(Minghui.org) When a 1999 Hollywood movie Fight Club was video streamed in China last month, viewers were stunned to see that the ending of the movie had been modified. Instead of explosion scenes, the censored version simply displayed a message claiming that the police had arrested all criminals and an explosion was averted.
This triggered intense dissatisfaction and anger from viewers.
“This is absurd!” one person wrote on social media.
“I now know that the authorities not only delete information, but also alter the contents too,” another netizen added.
“This is brainwashing with no reservations,” yet another wrote.
It is not uncommon for Chinese Communist Party (CCP) broadcasters to censor anything and everything for political reasons, reported the BBC. “The Chinese government works tirelessly to ensure that the only stories told within China are ones that it specifically approves… creating a climate of self-censorship that renders filmmakers unwilling or unable to criticise the decisions of a government that regulates the lives of over 1.4 billion people and that increasingly dominates the global conversation,” stated an August 2000 report from the literary and human rights group Pen American, titled “Made in Hollywood, Censored by Beijing.”
Such a trend is alarming because it affects not only Chinese citizens, but also people outside of China. “Today, Chinese censors are playing a role in determining the content or message of movies that are released worldwide: this represents the risk that only movies that please one of the world’s most censorious regimes find their way to movie screens across the globe,” the report continued.
Recognising and admitting such misinformation may not be straightforward, as shown in Hans Christian Andersen’s beloved folktale “The Emperor’s New Clothes.” The crowd was deceiving others and deceiving themselves until a little child called out, “But he hasn’t got anything on.” In today’s society when the CCP exploits state-of-the-art technology to turn white into black, it could require even more effort and courage to discover what is real or true.
Take the regime’s systematic suppression of Falun Gong as an example. Falun Gong is a meditation discipline based on the principles of Truthfulness-Compassion-Forbearance. Since the CCP launched a brutal persecution of this traditional practice in July 1999, it has fabricated numerous lies to deceive the public. One such example is the self-immolation hoax of 2001.
False Fire
On January 23, 2001, the eve of the Chinese New Year Eve, state-owned CCTV reported that five “Falun Gong practitioners” had set themselves on fire on Tiananmen Square. Undeniable evidence, however, including detailed analysis of the CCP’s own video footage from CCTV’s Focus Report, showed that it was a staged self-immolated incident to defame Falun Gong.

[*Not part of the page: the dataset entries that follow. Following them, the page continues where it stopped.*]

(* ===== verification/PyBytes.v ===== *)
(** Byte strings and [struct]: slices, slice assignment, little-endian fields.

    [bytes] and [bytearray] values are lists of integers, each in [0, 256) for
    a real byte string ([is_bytes]).  Offsets are integers, as in the source;
    the positions are walked on the list itself so that a large offset costs
    no more than the length of the data. *)

From stdpp Require Import base tactics list gmap strings numbers list_numbers.
From S2P Require Import Prelude PyText.
Open Scope Z_scope.

Abbreviation pybytes := (list Z).

Definition is_bytes (l : pybytes) : Prop := Forall (fun b => 0 <= b < 256) l.

(** * Slices *)

Fixpoint len_acc (acc : Z) {A} (l : list A) : Z :=
  match l with [] => acc | _ :: l => len_acc (acc + 1) l end.
(** [len(l)] *)
Definition len {A} (l : list A) : Z := len_acc 0 l.

Fixpoint zdrop {A} (n : Z) (l : list A) : list A :=
  if n <=? 0 then l else match l with [] => [] | _ :: l => zdrop (n - 1) l end.
Fixpoint ztake {A} (n : Z) (l : list A) : list A :=
  if n <=? 0 then [] else match l with [] => [] | a :: l => a :: ztake (n - 1) l end.

(** [l[a:b]] for [0 <= a] *)
Definition slice {A} (a b : Z) (l : list A) : list A := ztake (b - a) (zdrop a l).

(** [l[a:b] = new] for [0 <= a]: the slice is replaced, whatever its length. *)
Definition splice {A} (a b : Z) (new l : list A) : list A :=
  ztake a l ++ new ++ zdrop (Z.max a b) l.

(** [l[i]] for [0 <= i], with [IndexError] past the end. *)
Definition index {A} (l : list A) (i : Z) : result A :=
  match zdrop i l with a :: _ => Ok a | [] => Raise IndexError end.

(** [l[i] = v] for [0 <= i]. *)
Definition set_index {A} (l : list A) (i : Z) (v : A) : result (list A) :=
  if i <? len l then Ok (splice i (i + 1) [v] l) else Raise IndexError.

(** [bytes(n)]: [n] zero bytes. *)
Definition zeros (n : Z) : pybytes := repeat 0 (Z.to_nat n).

(** [enumerate(l)] *)
Fixpoint enumerate_from {A} (i : Z) (l : list A) : list (Z * A) :=
  match l with [] => [] | a :: l => (i, a) :: enumerate_from (i + 1) l end.
Definition enumerate {A} (l : list A) : list (Z * A) := enumerate_from 0 l.

(** [range(a, b)] and [range(a, b, step)] *)
Definition range (a b : Z) : list Z := seqZ a (b - a).
Definition range_step (a b step : Z) : list Z :=
  (fun i => a + i * step) <$> seqZ 0 ((b - a + step - 1) / step).

(** * Little-endian integers *)

Fixpoint le_combine (l : pybytes) : Z :=
  match l with [] => 0 | b :: l => b + 256 * le_combine l end.

Fixpoint le_split (n : nat) (z : Z) : pybytes :=
  match n with O => [] | S n => z mod 256 :: le_split n (z / 256) end.

(** The struct codes the sources use: [h], [H], [i], [I]. *)
Inductive fmt : Type := Fh | FH | Fi | FI.

Definition fmt_bytes (f : fmt) : nat := match f with Fh | FH => 2 | Fi | FI => 4 end.
Definition fmt_size (f : fmt) : Z := Z.of_nat (fmt_bytes f).
Definition fmt_signed (f : fmt) : bool := match f with Fh | Fi => true | _ => false end.
Definition fmt_modulus (f : fmt) : Z :=
  match f with Fh | FH => 65536 | Fi | FI => 4294967296 end.
Definition fmt_half (f : fmt) : Z :=
  match f with Fh | FH => 32768 | Fi | FI => 2147483648 end.

Definition decode (f : fmt) (l : pybytes) : Z :=
  let v := le_combine l in
  if fmt_signed f && (fmt_half f <=? v) then v - fmt_modulus f else v.

(** The values [struct.pack] accepts for a code. *)
Definition in_fmt (f : fmt) (z : Z) : bool :=
  if fmt_signed f then (- (fmt_half f) <=? z) && (z <? fmt_half f)
  else (0 <=? z) && (z <? fmt_modulus f).

Definition encode (f : fmt) (z : Z) : pybytes := le_split (fmt_bytes f) z.

Fixpoint calcsize (fs : list fmt) : Z :=
  match fs with [] => 0 | f :: fs => fmt_size f + calcsize fs end.

Fixpoint unpack_head (fs : list fmt) (l : pybytes) : list Z :=
  match fs with
  | [] => []
  | f :: fs => decode f (ztake (fmt_size f) l) :: unpack_head fs (zdrop (fmt_size f) l)
  end.

(** [struct.unpack_from(fmt, data, off)] for [0 <= off] *)
Definition unpack_from (fs : list fmt) (data : pybytes) (off : Z) : result (list Z) :=
  if off + calcsize fs <=? len data then Ok (unpack_head fs (zdrop off data))
  else Raise StructError.

(** [struct.unpack_from(f, data, off)[0]] *)
Definition unpack_one (f : fmt) (data : pybytes) (off : Z) : result Z :=
  if off + fmt_size f <=? len data then Ok (decode f (slice off (off + fmt_size f) data))
  else Raise StructError.

(** [struct.unpack(fmt, data)]: the length must be exact. *)
Definition unpack (fs : list fmt) (data : pybytes) : result (list Z) :=
  if calcsize fs =? len data then Ok (unpack_head fs data) else Raise StructError.

Fixpoint pack_fields (fs : list fmt) (vs : list Z) : option pybytes :=
  match fs, vs with
  | [], [] => Some []
  | f :: fs, v :: vs =>
      if in_fmt f v then (fun r => encode f v ++ r) <$> pack_fields fs vs else None
  | _, _ => None
  end.

(** [struct.pack_into(fmt, buffer, off, *values)] for [0 <= off] *)
Definition pack_into (fs : list fmt) (data : pybytes) (off : Z) (vs : list Z)
    : result pybytes :=
  if off + calcsize fs <=? len data then
    match pack_fields fs vs with
    | Some bs => Ok (splice off (off + calcsize fs) bs data)
    | None => Raise StructError
    end
  else Raise StructError.

(** * Facts: slices *)

Lemma len_acc_length {A} (l : list A) acc : len_acc acc l = acc + Z.of_nat (length l).
Proof. revert acc; induction l; intros; cbn [len_acc length]; [lia|]. rewrite IHl. lia. Qed.
Lemma len_length {A} (l : list A) : len l = Z.of_nat (length l).
Proof. unfold len. rewrite len_acc_length. lia. Qed.
Lemma len_nonneg {A} (l : list A) : 0 <= len l.
Proof. rewrite len_length. lia. Qed.
Lemma len_app {A} (l1 l2 : list A) : len (l1 ++ l2) = len l1 + len l2.
Proof. rewrite !len_length, length_app. lia. Qed.

Lemma zdrop_drop {A} (n : Z) (l : list A) : zdrop n l = drop (Z.to_nat n) l.
Proof.
  revert n; induction l as [|a l IH]; intros n; cbn [zdrop].
  - rewrite drop_nil. by destruct (n <=? 0).
  - destruct (n <=? 0) eqn:E; to_prop.
    + replace (Z.to_nat n) with 0%nat by lia. done.
    + rewrite IH. replace (Z.to_nat n) with (S (Z.to_nat (n - 1))) by lia. done.
Qed.
Lemma ztake_take {A} (n : Z) (l : list A) : ztake n l = take (Z.to_nat n) l.
Proof.
  revert n; induction l as [|a l IH]; intros n; cbn [ztake].
  - rewrite take_nil. by destruct (n <=? 0).
  - destruct (n <=? 0) eqn:E; to_prop.
    + replace (Z.to_nat n) with 0%nat by lia. done.
    + rewrite IH. replace (Z.to_nat n) with (S (Z.to_nat (n - 1))) by lia. done.
Qed.

Lemma slice_take_drop {A} a b (l : list A) :
  slice a b l = take (Z.to_nat (b - a)) (drop (Z.to_nat a) l).
Proof. unfold slice. by rewrite ztake_take, zdrop_drop. Qed.

Lemma len_slice {A} a b (l : list A) :
  0 <= a <= b -> b <= len l -> len (slice a b l) = b - a.
Proof.
  intros. rewrite len_length in *. rewrite slice_take_drop, length_take, length_drop. lia.
Qed.

Lemma len_splice {A} a b (new l : list A) :
  0 <= a <= b -> b <= len l -> len new = b - a -> len (splice a b new l) = len l.
Proof.
  intros. unfold splice. rewrite !len_length in *.
  rewrite ztake_take, zdrop_drop, !length_app, length_take, length_drop. lia.
Qed.

Lemma lookup_slice {A} a b (l : list A) (i : nat) :
  0 <= a -> (Z.of_nat i < b - a) -> slice a b l !! i = l !! (Z.to_nat a + i)%nat.
Proof.
  intros. rewrite slice_take_drop, lookup_take_lt by lia. by rewrite lookup_drop.
Qed.

Lemma lookup_splice_old {A} a b (new l : list A) (i : nat) :
  0 <= a <= b -> b <= len l -> len new = b - a ->
  (Z.of_nat i < a \/ b <= Z.of_nat i) -> splice a b new l !! i = l !! i.
Proof.
  intros Ha Hb Hn Hi. rewrite !len_length in *. unfold splice. rewrite ztake_take, zdrop_drop.
  destruct Hi.
  - rewrite lookup_app_l by (rewrite length_take; lia). by rewrite lookup_take_lt by lia.
  - rewrite lookup_app_r by (rewrite length_take; lia).
    rewrite lookup_app_r by (rewrite length_take; lia).
    rewrite lookup_drop. f_equal. rewrite length_take. lia.
Qed.

Lemma lookup_splice_new {A} a b (new l : list A) (i : nat) :
  0 <= a <= b -> b <= len l -> len new = b - a ->
  a <= Z.of_nat i < b -> splice a b new l !! i = new !! (i - Z.to_nat a)%nat.
Proof.
  intros Ha Hb Hn Hi. rewrite !len_length in *. unfold splice. rewrite ztake_take, zdrop_drop.
  rewrite lookup_app_r by (rewrite length_take; lia).
  rewrite lookup_app_l by (rewrite length_take; lia).
  f_equal. rewrite length_take. lia.
Qed.

(** Reading back the slice just written. *)
Lemma slice_splice_same {A} a b (new l : list A) :
  0 <= a <= b -> b <= len l -> len new = b - a -> slice a b (splice a b new l) = new.
Proof.
  intros. apply list_eq. intros i.
  destruct (decide (Z.of_nat i < b - a)).
  - rewrite lookup_slice by lia. rewrite lookup_splice_new by lia. f_equal. lia.
  - rewrite !lookup_ge_None_2; [done| |].
    + rewrite (len_length new) in *. lia.
    + rewrite slice_take_drop, length_take. lia.
Qed.

(** A disjoint slice is not affected by the write. *)
Lemma slice_splice_other {A} a b c d (new l : list A) :
  0 <= a <= b -> b <= len l -> len new = b - a -> 0 <= c -> (d <= a \/ b <= c) ->
  slice c d (splice a b new l) = slice c d l.
Proof.
  intros Ha Hb Hn Hc Hd. apply list_eq. intros i.
  destruct (decide (Z.of_nat i < d - c)).
  - rewrite !lookup_slice by lia. apply lookup_splice_old; lia.
  - rewrite !lookup_ge_None_2; [done| |]; rewrite slice_take_drop, length_take; lia.
Qed.

Lemma splice_id {A} a b (l : list A) :
  0 <= a <= b -> b <= len l -> splice a b (slice a b l) l = l.
Proof.
  intros. apply list_eq. intros i. pose proof (len_slice a b l) as Hl.
  destruct (decide (a <= Z.of_nat i < b)).
  - rewrite lookup_splice_new by auto. rewrite lookup_slice by lia. f_equal. lia.
  - apply lookup_splice_old; auto. lia.
Qed.

Lemma is_bytes_slice a b l : is_bytes l -> is_bytes (slice a b l).
Proof. intros. rewrite slice_take_drop. by apply Forall_take, Forall_drop. Qed.

Lemma is_bytes_splice a b new l : is_bytes new -> is_bytes l -> is_bytes (splice a b new l).
Proof.
  intros. unfold splice. rewrite ztake_take, zdrop_drop.
  apply Forall_app_2; [by apply Forall_take|]. apply Forall_app_2; [done|by apply Forall_drop].
Qed.

(** * Facts: integers *)

Lemma le_combine_bound l : is_bytes l -> 0 <= le_combine l < 256 ^ len l.
Proof.
  rewrite len_length. induction 1 as [|b l Hb Hl IH]; cbn [le_combine length]; [lia|].
  rewrite Nat2Z.inj_succ, Z.pow_succ_r by lia. nia.
Qed.

Lemma le_combine_split n z : le_combine (le_split n z) = z mod 256 ^ Z.of_nat n.
Proof.
  revert z; induction n as [|n IH]; intros z; cbn [le_split le_combine].
  - by rewrite Z.mod_1_r.
  - rewrite IH, Nat2Z.inj_succ, Z.pow_succ_r by lia.
    rewrite Z.rem_mul_r by lia. done.
Qed.

Lemma length_le_split n z : length (le_split n z) = n.
Proof. revert z; induction n; intros; cbn; auto. Qed.
Lemma is_bytes_le_split n z : is_bytes (le_split n z).
Proof.
  revert z; induction n; intros z; cbn; constructor; [|apply IHn].
  apply Z.mod_pos_bound. lia.
Qed.

Lemma fmt_modulus_eq f : fmt_modulus f = 256 ^ Z.of_nat (fmt_bytes f).
Proof. by destruct f. Qed.

(** [struct] round trip on one field. *)
Lemma decode_encode f z : in_fmt f z = true -> decode f (encode f z) = z.
Proof.
  unfold decode, encode, in_fmt. rewrite le_combine_split, <-fmt_modulus_eq.
  assert (Hneg : forall m, 0 < m -> - m <= z < 0 -> z mod m = z + m).
  { intros m ? ?. symmetry. apply (Z.mod_unique _ _ (-1)); lia. }
  destruct f; cbn [fmt_signed fmt_modulus fmt_half andb]; intros H; to_prop;
    try (rewrite Z.mod_small by lia; done);
    (destruct (decide (0 <= z)); [rewrite Z.mod_small by lia|rewrite Hneg by lia]);
    destruct (_ <=? _) eqn:E; to_prop; lia.
Qed.

Lemma length_encode f z : len (encode f z) = fmt_size f.
Proof. unfold encode. rewrite len_length, length_le_split. done. Qed.

(** A decoded field is in the range of its code. *)
Lemma decode_bound f l :
  is_bytes l -> len l = fmt_size f -> in_fmt f (decode f l) = true.
Proof.
  intros Hb Hl. pose proof (le_combine_bound l Hb) as B. rewrite Hl in B.
  unfold fmt_size in *. rewrite <-fmt_modulus_eq in B. unfold decode, in_fmt.
  destruct f; cbn [fmt_signed fmt_modulus fmt_half andb] in *;
    repeat match goal with |- context [if ?c then _ else _] => destruct c eqn:?; to_prop end;
    apply andb_true_iff; split; first [apply Z.leb_le | apply Z.ltb_lt]; lia.
Qed.

(** * Facts: fields at an offset *)

Lemma fmt_size_pos f : 0 < fmt_size f.
Proof. by destruct f. Qed.

Lemma calcsize_nonneg fs : 0 <= calcsize fs.
Proof. induction fs as [|f fs IH]; cbn; [lia|]. pose proof (fmt_size_pos f). lia. Qed.

Lemma calcsize_repeat f n : calcsize (repeat f n) = fmt_size f * Z.of_nat n.
Proof. induction n; cbn [repeat calcsize]; lia. Qed.

(** The fields depend only on the bytes they cover. *)
Lemma unpack_head_ext fs l l' :
  ztake (calcsize fs) l = ztake (calcsize fs) l' -> unpack_head fs l = unpack_head fs l'.
Proof.
  revert l l'. induction fs as [|f fs IH]; intros l l' H; cbn [unpack_head calcsize] in *; [done|].
  pose proof (fmt_size_pos f). pose proof (calcsize_nonneg fs).
  rewrite !ztake_take in H. rewrite !ztake_take, !zdrop_drop. f_equal.
  - f_equal. apply (f_equal (take (Z.to_nat (fmt_size f)))) in H.
    rewrite !take_take, !Nat.min_l in H by lia. done.
  - apply IH. rewrite !ztake_take, !take_drop_commute.
    apply (f_equal (drop (Z.to_nat (fmt_size f)))) in H.
    replace (Z.to_nat (fmt_size f) + Z.to_nat (calcsize fs))%nat
      with (Z.to_nat (fmt_size f + calcsize fs)) by lia. done.
Qed.

Lemma length_unpack_head fs l : length (unpack_head fs l) = length fs.
Proof. revert l; induction fs; intros; cbn; auto. Qed.

Lemma slice_slice {A} a b c d (l : list A) :
  0 <= a -> 0 <= c <= d -> a + d <= b -> slice c d (slice a b l) = slice (a + c) (a + d) l.
Proof.
  intros. rewrite !slice_take_drop.
  apply list_eq. intros i. destruct (decide (Z.of_nat i < d - c)).
  - rewrite !lookup_take_lt by lia. rewrite !lookup_drop.
    rewrite lookup_take_lt by lia. rewrite lookup_drop. f_equal. lia.
  - rewrite !lookup_take_ge by lia. done.
Qed.

Lemma slice_ztake {A} a b n (l : list A) :
  0 <= n -> a + n <= b -> ztake n (slice a b l) = ztake n (zdrop a l).
Proof. intros. unfold slice. rewrite !ztake_take, take_take. f_equal. lia. Qed.

Lemma slice_0 {A} n (l : list A) : slice 0 n l = ztake n l.
Proof. unfold slice. rewrite zdrop_drop, !ztake_take. f_equal. lia. Qed.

International Education Development stated in a United Nations conference on August 14 that year that “we have obtained a video of that incident that in our view proves that this event was staged by the government. We have copies of that video available for distribution.” It also referred to this incident as part of the state terrorism created by the CCP. Chinese delegates at the conference did not respond to this accusation.
False Fire, a documentary produced by NTD Television on the topic, won an honorary award at the 51st Columbus International Film and Television Festival on November 8. With footage from the defamatory programs made by the CCTV, this film analysed the scenes and identified numerous gaps, indicating that the so-called self-immolation was an elaborate plot crafted by the CCP against Falun Gong.